I tend to be quite prolific and full of ideas and in talking to another artist prior to doing the Artist Teacher Scheme, he told me to 'cast my stone and follow where it rolls'. When I was on the course I think I was hoping to find a definite 'answer' to what my work is, but I've come to realise that actually there is not one fixed answer. So I follow the advice in that I let the journey unfold whilst being mindful of my gut instinct when making a response. Also, having other critical friends who understand your artistic intentions and preoccupations is invaluable to the process of making art and that keeps me steered in a more focussed direction as well. 

What's your next project?

At the moment I am finishing a project called 'Brindley Village' which is about a derelict village site which is now forest. I have used a bursary from AN Artists to work with artist Bo Jones in developing projection drawing and am currently in conversation with a former resident of the village about co-curating an exhibition about the place. 

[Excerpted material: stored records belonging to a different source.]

(** A table whose entry 1 is longer than a descriptor can hold. *)
Definition long_name_table : list (list Z) :=
  [ [0x09; 0x04];
    chars "A product name that is much longer than thirty-one characters" ].

(** Reading a string descriptor back, as a USB host does: the low byte of
    word 0 is the length in bytes, its high byte the descriptor type, and
    the characters are the (length - 2) / 2 words that follow. *)
Definition descriptor_length (desc : list Z) : Z :=
  Z.land (nth 0 desc 0) 0xFF.

Definition descriptor_type (desc : list Z) : Z :=
  Z.shiftr (nth 0 desc 0) 8.

Definition descriptor_chars (desc : list Z) : list Z :=
  take (Z.to_nat ((descriptor_length desc - 2) / 2)) (drop 1 desc).

(** ** The USB device descriptor *)

(** [CFG_TUD_ENDPOINT0_SIZE], from the project's [tusb_config.h]. *)
Definition CFG_TUD_ENDPOINT0_SIZE : Z := 64.

(** [desc_device], main.c:234-250; [TUSB_DESC_DEVICE] comes from the
    TinyUSB headers. *)
Definition desc_device (TUSB_DESC_DEVICE : Z) : list Z :=
  [ 18;                      (* bLength *)
    TUSB_DESC_DEVICE;        (* bDescriptorType *)
    0x00; 0x02;              (* bcdUSB *)
    0x00;                    (* bDeviceClass *)
    0x00;                    (* bDeviceSubClass *)
    0x00;                    (* bDeviceProtocol *)
    CFG_TUD_ENDPOINT0_SIZE;  (* bMaxPacketSize0 *)
    0xA0; 0xCA;              (* idVendor *)
    0x01; 0x42;              (* idProduct *)
    0x00; 0x01;              (* bcdDevice *)
    0x01;                    (* iManufacturer *)
    0x02;                    (* iProduct *)
    0x03;                    (* iSerialNumber *)
    0x01 ].                  (* bNumConfigurations *)

(** [tud_descriptor_device_cb], main.c:252-255. *)
Definition tud_descriptor_device_cb (TUSB_DESC_DEVICE : Z) : list Z :=
  desc_device TUSB_DESC_DEVICE.

(** A 16-bit field of a descriptor, stored low byte first. *)
Definition field16 (desc : list Z) (offset : nat) : Z :=
  nth offset desc 0 + 256 * nth (S offset) desc 0.

(** The offsets of the three string-index fields of a device descriptor:
    iManufacturer, iProduct, iSerialNumber. *)
Definition string_index_offsets : list nat := [14; 15; 16]%nat.

(** A scripted SDK for running the loop on examples: each transport is a
    queue of pending messages, and the housekeeping calls do nothing.  A
    BLE frame of more than three bytes is cut to the buffer size; the
    buffer positions a read does not fill hold 0xAA. *)
Record script : Type := Script {
  usb_mounted : bool;
  usb_pending : list usb_packet;
  ble_connected : bool;
  ble_pending : list (list Z)
}.

Definition scripted_packet_read (e : script) : option usb_packet * script :=
  match usb_pending e with
  | [] => (None, e)
  | p :: rest =>
      (Some p, {| usb_mounted := usb_mounted e; usb_pending := rest;
                  ble_connected := ble_connected e;
                  ble_pending := ble_pending e |})
  end.

Definition scripted_stream_read (max : Z) (e : script)
  : (Z * ble_buffer) * script :=
  match ble_pending e with
  | [] => ((0, BleBuffer 0xAA 0xAA 0xAA), e)
  | frame :: rest =>
      let bytes := take (Z.to_nat max) frame in
      ((Z.of_nat (length bytes),
        BleBuffer (nth 0 bytes 0xAA) (nth 1 bytes 0xAA) (nth 2 bytes 0xAA)),
       {| usb_mounted := usb_mounted e; usb_pending := usb_pending e;
          ble_connected := ble_connected e; ble_pending := rest |})
  end.

Definition scripted_sdk : sdk script :=
  {| tud_task := fun e => e;
     tud_midi_mounted := fun e => (usb_mounted e, e);
     tud_midi_packet_read := scripted_packet_read;
     ble_midi_server_is_connected := fun e => (ble_connected e, e);
     ble_midi_server_stream_read := scripted_stream_read;
     cyw43_arch_poll := fun e => e;
     sleep_ms := fun _ e => e |}.

(** Scripted start-up functions: [cyw43_arch_init] returns [rc]. *)
Definition scripted_start (rc : Z) : sdk_start script :=
  {| stdio_init_all := fun e => e;
     cyw43_arch_init := fun e => (rc, e);
     tud_init := fun _ e => e;
     ble_midi_server_init := fun e => e |}.

(** USB not mounted, BLE connected, nothing pending. *)
Definition idle_script : script :=
  {| usb_mounted := false; usb_pending := [];
     ble_connected := true; ble_pending := [] |}.

(** USB not mounted, BLE connected with a single one-byte frame pending. *)
Definition ble_only_script : script :=
  {| usb_mounted := false; usb_pending := [];
     ble_connected := true; ble_pending := [[0xC0]] |}.

(** Both transports connected: a burst of three NoteOn packets on USB and
    a single one-byte frame on BLE. *)
Definition busy_script : script :=
  {| usb_mounted := true;
     usb_pending := [UsbPacket 0x09 0x90 60 100; UsbPacket 0x09 0x90 61 100;
                     UsbPacket 0x09 0x90 62 100];
     ble_connected := true;
     ble_pending := [[0xC0]] |}.

(** [busy_script] after its first USB packet has been read. *)
Definition busy_script_usb_read : script :=
  {| usb_mounted := true;
     usb_pending := [UsbPacket 0x09 0x90 61 100; UsbPacket 0x09 0x90 62 100];
     ble_connected := true;
     ble_pending := [[0xC0]] |}.

(** [busy_script] after one full pass of the loop. *)
Definition busy_script_after_pass : script :=
  {| usb_mounted := true;
     usb_pending := [UsbPacket 0x09 0x90 61 100; UsbPacket 0x09 0x90 62 100];
     ble_connected := true;
     ble_pending := [] |}.
(* ===== verification/_CoqProject ===== *)
-Q . S2P
Prelude.v
Duration.v
Errors.v
Headers.v
TreeRoute.v
Follower.v
FollowerSpec.v
FollowerProgress.v
Scenario.v
CacheSpec.v
FollowerProps.v
EventTypes.v
Alerts.v
StallReorg.v
P2p.v
Slots.v
SlotsSpec.v
SlotsProps.v
Events.v
EventsProps.v
Storage.v
System.v
Channel.v
Monitors.v
MdFormat.v
MdFormatProps.v
ReorgText.v
Slack.v
SlackProps.v
Cli.v
Main.v
Program.v
FollowerLoop.v
ProgramSpec.v
Schedule.v
ProgramToy.v
LagToy.v
ProgramProps.v
ProgramLive.v
ProgramEnd.v
Startup.v
EndToEnd.v
(* ===== verification/Duration.v ===== *)
(** * std::time::Duration and std::time::Instant

    A [Duration] is a [u64] of seconds and a [u32] of nanoseconds below 10^9.
    It is modelled by the whole number of nanoseconds it holds; the largest is
    [MAX].  The operations below are the ones the monitors use, with the
    overflow behaviour the standard library documents. *)

From S2P Require Import Prelude.

Local Open Scope N_scope.

Definition u32_max : N := 2 ^ 32 - 1.
Definition u64_max : N := 2 ^ 64 - 1.
Definition nanos_per_sec : N := 10 ^ 9.

Definition Duration : Type := N.
Definition Instant : Type := N.

Module Duration.
Definition MAX : Duration := u64_max * nanos_per_sec + (nanos_per_sec - 1).
Definition from_secs (s : N) : Duration := s * nanos_per_sec.
Definition secs (d : Duration) : N := d `div` nanos_per_sec.
Definition subsec_nanos (d : Duration) : N := d `mod` nanos_per_sec.
Definition as_millis (d : Duration) : N := d `div` 1000000.

(** [Duration + Duration]: panics past [MAX]. *)
Definition add {E} (a b : Duration) : outcome E Duration :=
  if (a + b <=? MAX) then Ok (a + b) else Panic "overflow when adding durations".
Definition saturating_add (a b : Duration) : Duration := N.min (a + b) MAX.
Definition gt (a b : Duration) : bool := (b <? a)%N.

(** [Duration / u32], on the two fields as the standard library computes it;
    a zero divisor panics. *)
Definition div {E} (d : Duration) (k : N) : outcome E Duration :=
  if (k =? 0) then Panic "divide by zero error when dividing duration by scalar"
  else
    let s := secs d `div` k in
    let extra_secs := secs d `mod` k in
    let n := subsec_nanos d `div` k in
    let extra_nanos := subsec_nanos d `mod` k in
    let extra := (extra_secs * nanos_per_sec + extra_nanos) `div` k in
    Ok (s * nanos_per_sec + (n + extra)).
End Duration.

(** [Instant::duration_since] saturates at zero when the instants are reversed. *)
Definition duration_since (now earlier : Instant) : Duration := now - earlier.

Lemma duration_div_floor {E} (d : Duration) (k : N) :
  k ≠ 0%N → Duration.div (E:=E) d k = Ok (d `div` k).
Proof.
  intros Hk. unfold Duration.div. destruct (N.eqb_spec k 0) as [|_]; [done|]. f_equal.
  set (s := Duration.secs d). set (n := Duration.subsec_nanos d).
  assert (d = s * nanos_per_sec + n)%N as Hd.
  { unfold s, n, Duration.secs, Duration.subsec_nanos.
    pose proof (N.div_mod' d nanos_per_sec). lia. }
  pose proof (N.div_mod' s k) as Hs. pose proof (N.div_mod' n k) as Hn.
  rewrite Hd at 1.
  replace (s * nanos_per_sec + n)%N with
    ((s `mod` k * nanos_per_sec + n `mod` k) + (s `div` k * nanos_per_sec + n `div` k) * k)%N
    by nia.
  rewrite N.div_add by done. lia.
Qed.

(** [n] times [d], with the saturation of [n] calls of [saturating_add]. *)
Definition duration_times (n : nat) (d : Duration) : Duration :=
  N.min (N.of_nat n * d) Duration.MAX.

Lemma duration_times_1 (d : Duration) :
  (d <= Duration.MAX)%N → duration_times 1 d = d.
Proof. unfold duration_times. lia. Qed.

Lemma duration_times_S (n : nat) (d : Duration) :
  Duration.saturating_add (duration_times n d) d = duration_times (S n) d.
Proof. unfold duration_times, Duration.saturating_add. lia. Qed.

My next project will be informed by collaboration in the digital Sketchbook Circle; I am currently using digital drawing to capture the process of working with pupils who have SEMH and Attachment Disorder  and the emotional residue that is created through the projection and 'containment' of strong feelings. I am looking forward to sharing work with the talented Louise Clazey and Claire Kennedy. 

I am also planning to be involved with a group of artists I worked with last year in a project called #dis:placed in co-editing a newspaper publication about experimental drawing practice. This will be another exciting opportunity to collaborate with David Smith, Stephen Carley and Sarah Wills Brown. So, altogether an exciting year ahead! 

www.dis-placed.com

@IACartroom 

Beginnings: We asked Four of our Members the question: How do you start a creative dialogue?

Gemma Billson

Getting Started is the hardest part, staring at an empty blank page in a crisp new sketchbook with white pages is intimidating.

I have been part of the circle since it was introduced to the TEA group and in the last couple of years I have switched from brought sketchbooks to making my own. Including this year, I have collected a range of papers different colours and different styles to encourage a more creative approach and avoid a creative block of staring at an empty white page. I enjoy working on tracing paper, envelopes and have a slight obsession with luggage labels (they seem to fit in with any book and theme).

I find I am a bit of a contradiction in my approach in that I love to view the work of others that seems to be spontaneous, messy and layered but find it difficult at times to stray away from neat, precise and controlled. The past two books I have worked on have been ring bound to allow more freedom to work on the pages. I have included different sizes of paper and envelopes are great to hide or reveal. A lot of the inspiration for pages and ideas for the books have come from the workshops that I have participated in as part of the circle. Book binding, Zines, printmaking and photography have really stood out. Even the snippets I have seen from those I have just seen the outcomes for have been a great influence.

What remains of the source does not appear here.